Fatskills
Practice. Master. Repeat.
Study Guide: Forward Deployed Engineer 101: Discovery and Requirements Gathering (Running Workshops, Technical Deep‑Dives, Asking Why)
Source: https://www.fatskills.com/forward-deployed-engineer-fde/chapter/forward-deployed-engineer-discovery-and-requirements-gathering-running-workshops-technical-deepdives-asking-why

Forward Deployed Engineer 101: Discovery and Requirements Gathering (Running Workshops, Technical Deep‑Dives, Asking Why)

By Fatskills Exam Guides Team — the exam nerds behind 28,500+ quizzes and 2.1M practice questions across 500+ global exams.

⏱️ ~12 min read

Discovery and Requirements Gathering (Running Workshops, Technical Deep‑Dives, Asking Why)



Discovery & Requirements Gathering: Field-Ready Study Guide

For Forward Deployed Engineers (FDEs) in Defense, Intelligence, and Enterprise

What This Is

Discovery and requirements gathering is the process of uncovering what the customer actually needs—not just what they say they want—before writing a single line of code.
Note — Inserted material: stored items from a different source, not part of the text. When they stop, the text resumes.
(** The level of the list is raised to that of the new node, and the head is
    the place of the update at the new levels. *)
Lemma raise_level_spec s1 h (lv nl : nat) update P x :
  level s1 !! h = Some (Z.of_nat lv) → (nl < length update)%nat →
  (∀ i, (i < S lv)%nat → ∃ u, update !! i = Some (addr u) ∧ is_last i P u) →
  (∀ i, (lv < i <= nl)%nat → is_last i P (Item h x NUM_LEVELS)) →
  ∃ s2 up, (if Z.of_nat lv <? Z.of_nat nl
      then put_level h (Z.of_nat nl) ;;;
           mreturn (update_heads (nl - Z.to_nat (Z.of_nat lv)) (Z.to_nat (Z.of_nat lv + 1)) h update)
      else mreturn update) s1 = inr (s2, up) ∧
    nodes s2 = nodes s1 ∧ cells s2 = cells s1 ∧ level s2 !! h = Some (Z.of_nat (Nat.max lv nl)) ∧
    (∀ h', h' ≠ h → level s2 !! h' = level s1 !! h') ∧
    ∀ i, (i < S nl)%nat → ∃ u, up !! i = Some (addr u) ∧ is_last i P u.
Proof.
  intros Hlv Hlu Hu Hhead. destruct (Z.ltb_spec (Z.of_nat lv) (Z.of_nat nl)).
  - eexists _, (update_heads (nl - lv) (S lv) h update). split_and!.
    + unfold mbnd, put_level, mmodify. rewrite Nat2Z.id. by replace (Z.to_nat (Z.of_nat lv + 1)) with (S lv) by lia.
    + done.
    + done.
    + cbn. rewrite lookup_insert_eq. do 2 f_equal. lia.
    + intros. cbn. by apply lookup_insert_ne.
    + intros i Hi. destruct (update_heads_lookup (nl - lv) (S lv) h update i) as [_ ->]; [lia|].
      destruct (decide _) as [Hd|Hd]; [|apply Hu; lia]. exists (Item h x NUM_LEVELS). split; [done|]. apply Hhead. lia.
  - exists s1, update. split_and!; try done; [|intros i Hi; apply Hu; lia]. rewrite Hlv. do 2 f_equal. lia.
Qed.


Lemma next_none i l : Forall (λ x, addr x ≠ 0) l → next_at i l = 0 → Forall (λ x, ht x <= i)%nat l.
Proof.
  induction 1 as [|x l Hx Hl IH]; cbn [next_at]; [done|]. destruct (Nat.ltb_spec i (ht x)); [done|]. constructor; [done|auto].
Qed.

Lemma lower_level_spec h x l n : ∀ s (lv : nat), chain (nodes s) next_at (Item h x NUM_LEVELS :: l) → Forall (λ x, addr x ≠ 0) l →
  level s !! h = Some (Z.of_nat lv) → (lv < NUM_LEVELS)%nat → (lv <= n)%nat → Forall (λ x, 1 <= ht x <= S lv)%nat l →
  ∃ s', lower_level n h s = inr (s', tt) ∧ nodes s' = nodes s ∧ cells s' = cells s ∧
    (∀ h', h' ≠ h → level s' !! h' = level s !! h') ∧
    ∃ lv' : nat, level s' !! h = Some (Z.of_nat lv') ∧ (lv' < NUM_LEVELS)%nat ∧ Forall (λ x, 1 <= ht x <= S lv')%nat l.
Proof.
  induction n as [|n IH]; intros s lv Hc Hnz Hl Hlv Hn Hht; cbn [lower_level];
    rewrite (mbnd_eq _ _ s s (Z.of_nat lv)) by (unfold get_level; by rewrite Hl).
  - assert (lv = 0%nat) as -> by lia. exists s. split_and!; try done. by exists 0%nat.
  - destruct (Z.ltb_spec 0 (Z.of_nat lv)); [|by exists s; split_and!; try done; exists lv].
    rewrite Nat2Z.id, (mbnd_eq _ _ _ _ _ (get_forward_eq s next_at [] (Item h x NUM_LEVELS) l lv Hc Hlv)).
    destruct (Z.eqb_spec (next_at lv l) 0) as [E|E]; [|by exists s; split_and!; try done; exists lv].
    set (s1 := set_level (<[h := Z.of_nat lv - 1]> (level s)) s).
    rewrite (mbnd_eq _ _ s s1 tt) by done.
    destruct (IH s1 (lv - 1)%nat) as (s' & E1 & H1 & H2 & H3 & H4).
    + done.
    + done.
    + cbn. rewrite lookup_insert_eq. f_equal. lia.
    + lia.
    + lia.
    + apply Forall_forall. intros y Hy. rewrite Forall_forall in Hht. specialize (Hht y Hy).
      pose proof (next_none lv l Hnz E) as Hlow. rewrite Forall_forall in Hlow. specialize (Hlow y Hy). lia.
    + exists s'. split_and!; try done. intros h' Hh. rewrite H3 by done. cbn. by apply lookup_insert_ne.
Qed.

Lemma delete_spec s h l r fuel : rep s h l → (length l < fuel)%nat →
  ∃ s' l', caml_delete_global_root_r fuel h r s = inr (s', tt) ∧ rep s' h l' ∧ changed h l l' s s' ∧
    ∀ k, k ∈ map key l' ↔ k ≠ r ∧ k ∈ map key l.
Proof.
  intros Hrep Hf. pose proof Hrep as [_ _ Hs Hnd Hnz].
  destruct (search_spec s h l r fuel Hrep Hf) as (x & lt & ge & lv & e & update & -> & Hlt & Hge & Hc & Elv & Hlv & Hht & Ef & Eg & Hlu & Hu).
  unfold caml_delete_global_root_r. rewrite (mbnd_eq _ _ _ _ _ Elv), (mbnd_eq _ _ _ _ _ Ef), (mbnd_eq _ _ _ _ _ Eg).
  rewrite keys_sorted_app in Hs. destruct Hs as (S1 & S2 & S3). rewrite Forall_app in Hnz, Hht. destruct Hnz as [Hz1 Hz2]. destruct Hht as [Hh1 Hh2].
  assert (∀ b, (if next_at 0 ge =? 0 then mreturn false else let* x := get_root (next_at 0 ge) in mreturn (x =? r)) s = inr (s, b) →
    (if next_at 0 ge =? 0 then mreturn true else let* x := get_root (next_at 0 ge) in mreturn (negb (x =? r))) s = inr (s, negb b)) as Hneg.
  { intros b. unfold mbnd, mreturn. destruct (next_at 0 ge =? 0); [by intros [= <-]|]. destruct (get_root _ _) as [|[]]; by intros [= <- <-]. }
  destruct (found_spec s (Item h x NUM_LEVELS :: lt) ge r Hc Hge Hz2) as [[Hgt Ep]|(z & gt & -> & Ekz & En & Ep)]; [|done| |];
    [eapply Forall_impl; [exact Hh2|]; cbn; lia|..]; rewrite (mbnd_eq _ _ _ _ _ (Hneg _ Ep)); cbn [negb].
  { exists s, (lt ++ ge). split_and!; [done|done|split; auto|]. intros k. split; [|tauto]. intros Hk. split; [|done]. intros ->.
    rewrite map_app in Hk. apply elem_of_app in Hk as [(y & Ey & Hy)%(list_elem_of_fmap key)|(y & Ey & Hy)%(list_elem_of_fmap key)];
      rewrite Forall_forall in Hlt, Hgt; [specialize (Hlt y Hy)|specialize (Hgt y Hy)]; lia. }
  set (P := Item h x NUM_LEVELS :: lt) in *. change (chain (nodes s) next_at (P ++ z :: gt)) in Hc. pose proof Hc as [HcP Hcg]%links_app.
  assert (NoDup (map addr (P ++ z :: gt))) as HndP by done.
  destruct (unlink_spec z gt P update HndP Hz2 (S lv) 0 s) as (s1 & Eu & C1 & C2 & F1).
  { intros i Hi. apply Hu. lia. } { done. } { done. }
  rewrite En. replace (Z.to_nat (Z.of_nat lv + 1)) with (S lv) by lia. rewrite (mbnd_eq _ _ _ _ _ Eu).
  set (s2 := set_nodes (delete (addr z) (nodes s1)) s1). rewrite (mbnd_eq _ _ s1 s2 tt) by done.
  rewrite Forall_cons in Hh2. destruct Hh2 as [Hzh Hh2]. rewrite Forall_cons in Hz2. destruct Hz2 as [Hz0 Hz2].
  assert (NoDup (map addr (P ++ gt)) ∧ addr z ∉ map addr (P ++ gt)) as [HndP' Hzout].
  { rewrite map_app in HndP |- *. cbn [map] in HndP. rewrite <- Permutation_middle in HndP. apply NoDup_cons in HndP. tauto. }
  assert (chain (nodes s2) next_at (P ++ gt)) as C3.
  { assert (chain (nodes s1) next_at (P ++ gt)) as C3.
    { apply links_app. split; [|by destruct C2]. eapply links_ext; [|exact C1]. intros y p2 p1 _. split; [done|].
      intros i Hi. symmetry. apply unlinked_all. lia. }
    eapply links_ext; [|exact C3]. intros y p2 p1 Ey. split; [|done]. cbn. apply lookup_delete_ne. intros Ea. apply Hzout.
    rewrite Ea, Ey. apply (list_elem_of_fmap_2 addr). set_solver. }
  destruct (lower_level_spec h x (lt ++ gt) NUM_LEVELS s2 lv) as (s' & E' & N' & Ce' & L' & lv' & L1 & L2 & L3).
  { done. } { by apply Forall_app. } { cbn. rewrite (frame_level _ _ _ F1). by apply get_level_inv. } { done. } { lia. } { by apply Forall_app. }
  apply StronglySorted_inv in S2 as [S2 S2z]. destruct F1 as [Fn Fl Fs Fc]. exists s', (lt ++ gt). split_and!; [done|split| |].
  - exists x. by rewrite N'.
  - by exists lv'.
  - rewrite keys_sorted_app. split_and!; [done|done|]. intros y w Hy Hw. apply S3; [done|by right].
  - done.
  - by apply Forall_app.
  - split.
    + intros b. rewrite !map_app. cbn [map]. set_solver.
    + intros y Hy1 Hy2. rewrite N'. cbn. rewrite lookup_delete_ne; [apply Fn|]; rewrite map_app in Hy1; cbn [map] in *; set_solver.
    + intros h' Hh. rewrite L' by done. cbn. by rewrite Fl.
    + rewrite Ce'. cbn. done.
  - intros k. rewrite !map_app. cbn [map]. rewrite !elem_of_app, elem_of_cons. rewrite Forall_forall in Hlt, S2z.
    assert (∀ y, y ∈ lt ∨ y ∈ gt → key y ≠ r) as Hne by (intros y [Hy|Hy]; [specialize (Hlt y Hy)|specialize (S2z y Hy)]; cbn in *; lia).
    rewrite Ekz. split; [|tauto]. intros Hk. split; [|tauto]. intros ->.
    destruct Hk as [(y & Ey & Hy)%(list_elem_of_fmap key)|(y & Ey & Hy)%(list_elem_of_fmap key)]; apply (Hne y); auto.
Qed.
As an FDE, you’ll often work in high-stakes, constrained environments (e.g., classified networks, disaster zones, or enterprise systems with strict compliance rules) where misaligned requirements can mean mission failure, security breaches, or wasted months of work.

Field Example:
You’re deployed to a military base to integrate a computer vision model into a drone surveillance system. The customer says, “We need real-time object detection.” But after digging deeper, you learn: - The drone feeds are air-gapped (no cloud, no internet).
- The model must run on edge hardware with 4GB RAM and no GPU.
- The output must feed into a legacy C2 (Command & Control) system that only accepts XML over a serial port.
- The customer’s “real-time” definition is <500ms latency, but their network introduces 300ms of jitter.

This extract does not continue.